Completely humbling himself to do the work of a slave.  If we are followers of this foot-washing
Savior, then nothing should be beneath us.

Mary, overcome with emotion, washing his feet with her tears
and drying them with her hair. Spending what was probably the most valuable
thing she owned, on her knees before her Savior.

Humility is required. In fact a HUMBLING is required. I’m
learning that being humble and being humbled are not the same thing. BEING
humble, well that I can manufacture all on my own and to be honest sometimes my
motivations are all messed up even when I think my intentions are good.

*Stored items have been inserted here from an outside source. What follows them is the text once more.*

Definition update_orphan_order_status (broker_order_id status : string) (resolved_at : option Z)
    : M db unit :=
  modify (set_orphan_orders (alter (fun o =>
    {| orphan_client_order_id := orphan_client_order_id o; orphan_symbol := orphan_symbol o;
       orphan_strategy_id := orphan_strategy_id o; orphan_side := orphan_side o;
       orphan_qty := orphan_qty o; orphan_estimated_notional := orphan_estimated_notional o;
       orphan_status := status; orphan_detected_at := orphan_detected_at o;
       orphan_resolved_at := coalesce resolved_at (orphan_resolved_at o) |}) broker_order_id)).

Definition orphan_exposed (symbol strategy_id : string) (o : orphan_row) : bool :=
  bool_decide (orphan_resolved_at o = None) && bool_decide (orphan_symbol o = symbol)
  && one_of (orphan_strategy_id o) [strategy_id; "external"].

(** [COALESCE(SUM(estimated_notional), 0)]: NUMERIC addition is exact. *)
Definition get_orphan_exposure (symbol strategy_id : string) : M db decimal :=
  reads (fun s => foldr num_add dzero
    ((fun p : string * orphan_row => orphan_estimated_notional p.2) <$>
       map_to_list (filter (fun p : string * orphan_row => orphan_exposed symbol strategy_id p.2 = true)
                           (db_orphan_orders s)))).

(** A row that satisfies the constraints is inserted. *)
Lemma insert_order_run id r s :
  db_orders s !! id = None -> order_valid (db_orders s) id r = true ->
  insert_order id r s = (Ok r, set_orders (insert id r) s).
Proof. intros H1 H2. unfold insert_order, mbind, M_bind, get_state. by rewrite H1, H2. Qed.
Lemma append_steps now id fill s r :
  db_wf s -> db_orders s !! id = Some r -> f_fill_id fill <> "" -> has_fill (f_fill_id fill) r = false ->
  append_fill_to_order_metadata now id fill s =
    (_ ← _insert_trade_from_fill id (booked_row now fill r) fill; mret (Some (booked_row now fill r)))
      (set_orders (insert id (booked_row now fill r)) s) /\
  db_wf (set_orders (insert id (booked_row now fill r)) s).
Proof.
  intros Hwf Hr Hid Hn. set (r1 := set_metadata now (append_fill fill) r).
  assert (Hwf1 : db_wf (set_orders (insert id r1) s)) by (by apply update_metadata_wf).
  assert (Hr1 : db_orders (set_orders (insert id r1) s) !! id = Some r1) by (simpl; by rewrite lookup_insert_eq).
  unfold append_fill_to_order_metadata. rewrite bool_decide_eq_false_2 by done.
  unfold mbind at 1, M_bind at 1, get_state at 1. rewrite Hr.
  unfold mbind at 1, M_bind at 1. rewrite (update_metadata_run now id _ _ s r Hwf Hr) by (by rewrite Hn).
  fold r1. unfold booked_row. fold r1. cbv zeta. destruct (f_synthetic fill); [done|].
  unfold mbind at 1, M_bind at 1. destruct (has_synthetic r1) eqn:Es.
  - rewrite (update_metadata_run now id _ mark_superseded _ r1 Hwf1 Hr1 Es). simpl default. split.
    + f_equal. unfold set_orders; simpl. by rewrite insert_insert_eq.
    + pose proof (update_metadata_wf now id mark_superseded _ r1 Hwf1 Hr1) as H.
      unfold set_orders in H |- *. simpl in *. by rewrite insert_insert_eq in H.
  - by rewrite (update_order_skip id has_synthetic _ _ r1 Hr1 Es).
Qed.

Lemma booked_ids now fill r :
  f_fill_id <$> fills_of (booked_row now fill r) = (f_fill_id <$> fills_of r) ++ [f_fill_id fill].
Proof.
  unfold booked_row. cbv zeta. destruct (f_synthetic fill); [by rewrite fills_of_append, fmap_app|].
  destruct (has_synthetic _); [|by rewrite fills_of_append, fmap_app].
  rewrite fills_of_mark by done. by rewrite ids_mark, fills_of_append, fmap_app.
Qed.

Lemma booked_ledger now fill r :
  has_fill (f_fill_id fill) r = false -> ledger_ok r -> ledger_ok (booked_row now fill r).
Proof.
  intros Hn Hl. unfold booked_row. cbv zeta. pose proof (ledger_append now fill r Hn Hl).
  destruct (f_synthetic fill); [done|]. destruct (has_synthetic _); [|done]. by apply ledger_mark.
Qed.

Lemma booked_superseded now fill r :
  f_synthetic fill = false -> synthetic_superseded (booked_row now fill r).
Proof.
  intros Hf. unfold synthetic_superseded, booked_row. cbv zeta. rewrite Hf.
  destruct (has_synthetic (set_metadata now (append_fill fill) r)) eqn:E.
  - rewrite fills_of_mark by done. apply existsb_mark.
  - by apply no_synthetic.
Qed.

But being humbleD? This is God’s mercy and grace, reminding
me who I am to Him, and who he is, and where I should be looking for true
humility. It doesn’t send a message of shame or guilt – if that’s what I’m
hearing chances are it’s my inner critic talking to me. When I am humbled by
God, I go to my knees not just in confession but in gratitude. And a
willingness to start over, try it again, put myself out there without expecting
any.thing. in return. No recognition. No affirmation. No pats on the back.
Being in a humbled state does not require these things in exchange for service.

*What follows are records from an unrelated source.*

(* ===== verification/KillSwitch.v ===== *)
(** * Kill switch (libs/trading/risk_management/kill_switch.py)

    The state key holds a JSON object or is missing; the history key is a list
    trimmed to its last 1000 entries.  [engage] and [disengage] run a Lua
    script (one atomic step, [engage_script], [disengage_script]) and then log
    to the history.  [now] is the time the operation read, as ISO text. *)

From S2P Require Import Prelude Redis.
Open Scope Z_scope.

Inductive KillSwitchState := ACTIVE | ENGAGED.

#[export] Instance KillSwitchState_eq_dec : EqDecision KillSwitchState.
Proof. solve_decision. Defined.

(** The enum's values, and [KillSwitchState(value)]. *)
Definition ks_value (s : KillSwitchState) : string :=
  match s with ACTIVE => "ACTIVE" | ENGAGED => "ENGAGED" end.

Definition ks_parse (v : string) : result KillSwitchState :=
  if decide (v = "ACTIVE") then Ok ACTIVE
  else if decide (v = "ENGAGED") then Ok ENGAGED
  else Raise (ValueError "not a valid KillSwitchState").

Record ks_data := {
  state : string;
  engaged_at : option string;
  engaged_by : option string;
  engagement_reason : option string;
  engagement_details : option (option json_dict);
  disengaged_at : option string;
  disengaged_by : option string;
  disengagement_notes : option (option string);
  engagement_count_today : Z
}.

Inductive ks_event :=
| EngagedEvent (timestamp operator reason : string) (details : option json_dict)
| DisengagedEvent (timestamp operator : string) (notes : option string).

Record ks_store := { state_key : option ks_data; history_key : list ks_event }.

Definition max_history_entries : nat := 1000.

(** [_initialize_state] *)
Definition default_state : ks_data := {|
  state := ks_value ACTIVE; engaged_at := None; engaged_by := None; engagement_reason := None;
  engagement_details := None; disengaged_at := None; disengaged_by := None;
  disengagement_notes := None; engagement_count_today := 0 |}.

Definition set_state_key (d : ks_data) (s : ks_store) : ks_store :=
  {| state_key := Some d; history_key := history_key s |}.

Definition _initialize_state : M ks_store unit := fun s => (Ok tt, set_state_key default_state s).

(** [__init__] *)
Definition kill_switch_init : M ks_store unit :=
  d ← reads state_key;
  match d with None => _initialize_state | Some _ => mret tt end.

Definition state_missing : exn := RuntimeError "Kill-switch state missing from Redis".

(** [get_state] *)
Definition get_state : M ks_store KillSwitchState :=
  d ← reads state_key;
  match d with
  | None => raise state_missing
  | Some d => lift (ks_parse (state d))
  end.

Definition is_engaged : M ks_store bool :=
  st ← get_state; mret (bool_decide (st = ENGAGED)).

(** The Lua scripts: the new value of the state key, or an error reply. *)
Definition engage_script (now operator reason : string) (details : option json_dict)
    (key : option ks_data) : string + ks_data :=
  match key with
  | None => inl "Kill-switch state missing"
  | Some d =>
      if decide (state d = ks_value ENGAGED) then inl "Kill-switch already engaged"
      else inr {| state := ks_value ENGAGED; engaged_at := Some now; engaged_by := Some operator;
                  engagement_reason := Some reason; engagement_details := Some details;
                  disengaged_at := None; disengaged_by := None;
                  disengagement_notes := disengagement_notes d;
                  engagement_count_today := engagement_count_today d + 1 |}
  end.

Definition disengage_script (now operator : string) (notes : option string)
    (key : option ks_data) : string + ks_data :=
  match key with
  | None => inl "Kill-switch state missing"
  | Some d =>
      if decide (state d = ks_value ACTIVE) then inl "Kill-switch not engaged"
      else inr {| state := ks_value ACTIVE; engaged_at := engaged_at d; engaged_by := engaged_by d;
                  engagement_reason := engagement_reason d;
                  engagement_details := engagement_details d;
                  disengaged_at := Some now; disengaged_by := Some operator;
                  disengagement_notes := Some notes;
                  engagement_count_today := engagement_count_today d |}
  end.

(** [redis.eval] and the [except] clause that maps its error replies. *)
Definition eval_script (script : option ks_data -> string + ks_data) : M ks_store unit := fun s =>
  match script (state_key s) with
  | inr d => (Ok tt, set_state_key d s)
  | inl err =>
      (Raise (if decide (err = "Kill-switch state missing") then state_missing else ValueError err), s)
  end.

(** [rpush] and [ltrim] *)
Definition log_history (e : ks_event) : M ks_store unit := fun s =>
  (Ok tt, {| state_key := state_key s;
             history_key := ltrim (history_key s ++ [e]) (- Z.of_nat max_history_entries) (-1) |}).

(** [json.dumps(x) if x else "null"]: an empty dict or string is stored as null. *)
Definition dict_or_null (d : option json_dict) : option json_dict :=
  d ≫= fun m => if decide (m = ∅) then None else Some m.
Definition notes_or_null (n : option string) : option string :=
  n ≫= fun t => if decide (t = "") then None else Some t.

Definition engage (now reason operator : string) (details : option json_dict) : M ks_store unit :=
  _ ← eval_script (engage_script now operator reason (dict_or_null details));
  log_history (EngagedEvent now operator reason details).

Definition disengage (now operator : string) (notes : option string) : M ks_store unit :=
  _ ← eval_script (disengage_script now operator (notes_or_null notes));
  log_history (DisengagedEvent now operator notes).

Definition get_status : M ks_store ks_data :=
  d ← reads state_key;
  match d with None => raise state_missing | Some d => mret d end.

(** [list(reversed(lrange(key, -limit, -1)))] *)
Definition get_history (limit : Z) : M ks_store (list ks_event) :=
  reads (fun s => reverse (lrange (history_key s) (- limit) (-1))).

(** ** Runs of operations by any number of clients *)

Inductive ks_op :=
| OpInit
| OpGetState
| OpIsEngaged
| OpEngage (now reason operator : string) (details : option json_dict)
| OpDisengage (now operator : string) (notes : option string)
| OpStatus
| OpHistory (limit : Z).

Definition ks_run (op : ks_op) (s : ks_store) : ks_store :=
  match op with
  | OpInit => (kill_switch_init s).2
  | OpGetState => (get_state s).2
  | OpIsEngaged => (is_engaged s).2
  | OpEngage now reason operator details => (engage now reason operator details s).2
  | OpDisengage now operator notes => (disengage now operator notes s).2
  | OpStatus => (get_status s).2
  | OpHistory limit => (get_history limit s).2
  end.

Definition ks_runs (ops : list ks_op) (s : ks_store) : ks_store := foldl (fun s op => ks_run op s) s ops.

(** The event an operation that succeeds logs. *)
Definition ks_event_of (op : ks_op) (s : ks_store) : list ks_event :=
  match op with
  | OpEngage now reason operator details =>
      match (engage now reason operator details s).1 with
      | Ok _ => [EngagedEvent now operator reason details] | Raise _ => [] end
  | OpDisengage now operator notes =>
      match (disengage now operator notes s).1 with
      | Ok _ => [DisengagedEvent now operator notes] | Raise _ => [] end
  | _ => []
  end.

(** Every transition of a run, in order. *)
Fixpoint ks_events (ops : list ks_op) (s : ks_store) : list ks_event :=
  match ops with
  | [] => []
  | op :: ops' => ks_event_of op s ++ ks_events ops' (ks_run op s)
  end.

Definition is_engage (e : ks_event) : bool :=
  match e with EngagedEvent _ _ _ _ => true | DisengagedEvent _ _ _ => false end.

(** Transitions alternate, the first one from a switch that is [on]. *)
Fixpoint alternates (on : bool) (es : list ks_event) : bool :=
  match es with
  | [] => true
  | e :: es' => Bool.eqb (is_engage e) (negb on) && alternates (is_engage e) es'
  end.

(** Whether the switch is on after the transitions [es]. *)
Definition on_after (es : list ks_event) : bool :=
  match last es with Some e => is_engage e | None => false end.

Definition is_disengage_op (op : ks_op) : bool :=
  match op with OpDisengage _ _ _ => true | _ => false end.

(** A flush or restart of the Redis server. *)
Definition flush (_ : ks_store) : ks_store := {| state_key := None; history_key := [] |}.
Definition ks_fresh : ks_store := {| state_key := None; history_key := [] |}.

Working behind the scenes. Walking beside someone quietly,
without judging or trying to fix them. Mowing the neighbor’s lawn. Spending the
night at the hospital when no one else wants to. Doing laundry so your husband
always has clean work pants. Watching grandchildren so a tired mama can take a
nap or run errands alone.

Do you see? None of these actions require our words. Or
admiration or praise. They happen in the silence of a grateful humbling, in the
knowledge that we are doing our best to follow in footsteps too big for human
feet.

“At the source of all Christian service,” writes Donald
English, “is the crucified and risen Lord who
died to liberate us into such service.”


Digest that for a minute. We are liberated into service? Wait. A synonym for service, as
used often in Scripture, is slavery. What about how He died to set me
free? We are freed to be slaves??

YES.

Because let’s face it. We’re all slaves to something. In my
life BC (before Christ) I was a slave to all manner of sinfulness, even though
I didn’t see it that way. Only in the looking back can I see that I was really
just a broken down sinner living as a slave to my choices.

Romans 8:16 says this:

“Do you not know that when you present yourselves to someone
[or something] as slaves for obedience, you are slaves of the one [or the
thing] you obey, either of sin resulting in death, or of obedience, resulting
in righteousness?”

And then the whammy, in v. 18:

“… having been freed from sin, you became slaves of
righteousness.”

But do you see that this is really NOT a whammy? Not God
playing whack-a-mole with us, waiting for our next sin. We are freed from that
sort of judgment. But not just freed FROM something, we are freed TO something.
Something better. Righteousness.

That deserves some gratitude, right there. And not just a “lip-service”
kind of gratitude, but an active response kind.

Love on its knees. We are liberated to serve. What say we
watch for ways to get down in the mud, on our knees, and love our neighbors so
completely that they recognize Jesus.